[Exercise requirements]: Below are entries; work out how many of their lines hold "exact", giving only that number.

Stored data entries
# # #

Lemma window_before d v : holds d (- Z.of_nat d) v → (d ≤ length a + length b)%nat →
  ∀ k, on_before d k → window_at (window d v) (Z.of_nat d) k = before d k.
Proof.
  intros Hv Hd k Hk. unfold window_at, window.
  assert (length (take (2 * d + 1) (drop (length a + length b - d) v)) = (2 * d + 1)%nat) as El.
  { rewrite length_take, length_drop, (h_len _ _ _ Hv). lia. }
  rewrite El. destruct d as [|d].
  { simpl in Hk. by subst k. }
  pose proof Hk as (j & E & ?).
  destruct (Z.ltb_spec (k + Z.of_nat (S d)) 0), (Z.leb_spec (Z.of_nat (2 * S d + 1)) (k + Z.of_nat (S d)));
    try lia. cbn [orb].
  rewrite lookup_take_lt, lookup_drop by lia.
  replace (_ + Z.to_nat _)%nat with (Z.to_nat (k + off)) by lia.
  by rewrite (h_before _ _ _ Hv k Hk).
Qed.

Lemma traced_snoc trace vv : traced trace →
  (∀ k, on_before (length trace) k → window_at vv (Z.of_nat (length trace)) k = before (length trace) k) →
  traced (trace ++ [vv]).
Proof.
  intros Ht Hw d vv' Hd. apply lookup_app_Some in Hd as [Hd|[Hge Hd]]; [by apply (Ht d)|].
  apply list_lookup_singleton_Some in Hd as [Hd <-].
  by replace d with (length trace) by lia.
Qed.

Lemma rounds_spec rest d v trace : holds d (- Z.of_nat d) v → traced trace → length trace = d →
  (∀ d', (d' < d)%nat → alive d') → (d + rest ≤ length a + length b)%nat →
  rounds rest a b d v trace = Done None ∨
  ∃ pairs, rounds rest a b d v trace = Done (Some pairs) ∧ matched 0 0 pairs.
Proof.
  revert d v trace. induction rest as [|rest IH]; intros d v trace Hv Ht Hlen Hal Hd;
    unfold rounds; fold rounds;
    rewrite bool_decide_eq_true_2 by (rewrite (h_len _ _ _ Hv); lia);
    fold (window d v);
    (assert (traced (trace ++ [window d v])) as Ht';
      [apply traced_snoc; [done|]; rewrite Hlen; apply window_before; [done|lia]|]);
    (destruct (diagonals_spec (S d) d 0 v) as [(E & Hon & Hend)|(v' & E & Halive & Hv')];
      [by replace (2 * 0 - Z.of_nat d) with (- Z.of_nat d) by lia|lia..|done|
       intros k' (j' & -> & ?); lia| |]);
    replace (2 * 0 - Z.of_nat d) with (- Z.of_nat d) in E by lia; rewrite E; cbn [mbind res_bind].
  1,3: right; destruct (backtrack_spec (length a + length b) (trace ++ [window d v]) d (N - M) [])
    as (ps & Eb & Hm); try done; try (rewrite Hend); try lia;
    [rewrite length_app; simpl; lia|simpl; lia|];
    rewrite Hend in Eb; replace (N - (N - M)) with M in Eb by lia; rewrite Eb; by exists ps.
  - by left.
  - apply IH; try done; try lia.
    + rewrite length_app. simpl. lia.
    + intros d' Hd'. destruct (decide (d' = d)) as [->|]; [done|]. apply Hal. lia.
Qed.

Lemma myers_spec max_d : myers a b max_d = Done None ∨
  ∃ pairs, myers a b max_d = Done (Some pairs) ∧ matched 0 0 pairs.
Proof.
  unfold myers. apply rounds_spec; try done; try lia.
  split; [apply length_replicate|intros k (j & -> & ?); lia|].
  intros k Hk. simpl in Hk. subst k. simpl. apply lookup_replicate_2. lia.
Qed.
End search.
Local Open Scope nat_scope.

(** ** Lines *)

(** The lines of a text, each with its terminator: [src[starts[i]..starts[i+1]]]. *)
Definition line_at (src : list byte) (i : nat) : list byte :=
  let starts := line_starts src in
  let s := default 0 (starts !! i) in
  take (default 0 (starts !! S i) - s) (drop s src).

Lemma newline_starts_bounds i src : Forall (λ s, i < s ≤ i + length src) (newline_starts i src).
Proof.
  revert i. induction src as [|c src IH]; intros i; simpl; [constructor|].
  specialize (IH (S i)). destruct (isb newline c); [constructor; [lia|]|];
    eapply Forall_impl; try exact IH; simpl; intros; lia.
Qed.

Lemma newline_starts_sorted i src : StronglySorted le (newline_starts i src).
Proof.
  revert i. induction src as [|c src IH]; intros i; simpl; [constructor|].
  destruct (isb newline c); [constructor; [done|]|done].
  eapply Forall_impl; [apply newline_starts_bounds|]. simpl. lia.
Qed.

Lemma sorted_lookup (l : list nat) i j x y : StronglySorted le l →
  l !! i = Some x → l !! j = Some y → i ≤ j → x ≤ y.
Proof.
  intros Hl. revert i j. induction Hl as [|z l Hl IH Hz]; intros [|i] [|j] Hi Hj Hij; try done.
  - simplify_eq/=. lia.
  - simpl in Hi, Hj. injection Hi as ->. rewrite Forall_lookup in Hz. specialize (Hz _ _ Hj). lia.
  - lia.
  - simpl in Hi, Hj. apply (IH i j); auto with lia.
Qed.

(** The starts increase from 0 to the length of the text. *)
Lemma line_starts_sorted src : StronglySorted le (line_starts src).
Proof.
  pose proof (newline_starts_bounds 0 src) as Hb.
  assert (StronglySorted le (0 :: newline_starts 0 src)) as Hs.
  { constructor; [apply newline_starts_sorted|]. eapply Forall_impl; [exact Hb|]. simpl. lia. }
  unfold line_starts. case_bool_decide as Hl; [done|]. apply StronglySorted_app.
  split_and!; [|done|by repeat constructor]. intros x y Hx ->%list_elem_of_singleton.
  apply elem_of_cons in Hx as [->|Hx]; [lia|].
  rewrite Forall_forall in Hb. specialize (Hb _ Hx). lia.
Qed.

Lemma line_starts_last src : last (line_starts src) = Some (length src).
Proof. unfold line_starts. case_bool_decide; [done|]. apply last_snoc. Qed.

Lemma line_starts_first src : line_starts src !! 0 = Some 0.
Proof. unfold line_starts. by case_bool_decide. Qed.

Lemma line_starts_bound src i s : line_starts src !! i = Some s → s ≤ length src.
Proof.
  intros Hs. pose proof (line_starts_last src) as Hl. rewrite last_lookup in Hl.
  apply (sorted_lookup _ _ _ _ _ (line_starts_sorted src) Hs Hl).
  apply lookup_lt_Some in Hs. lia.
Qed.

# # #

[Response box]: 2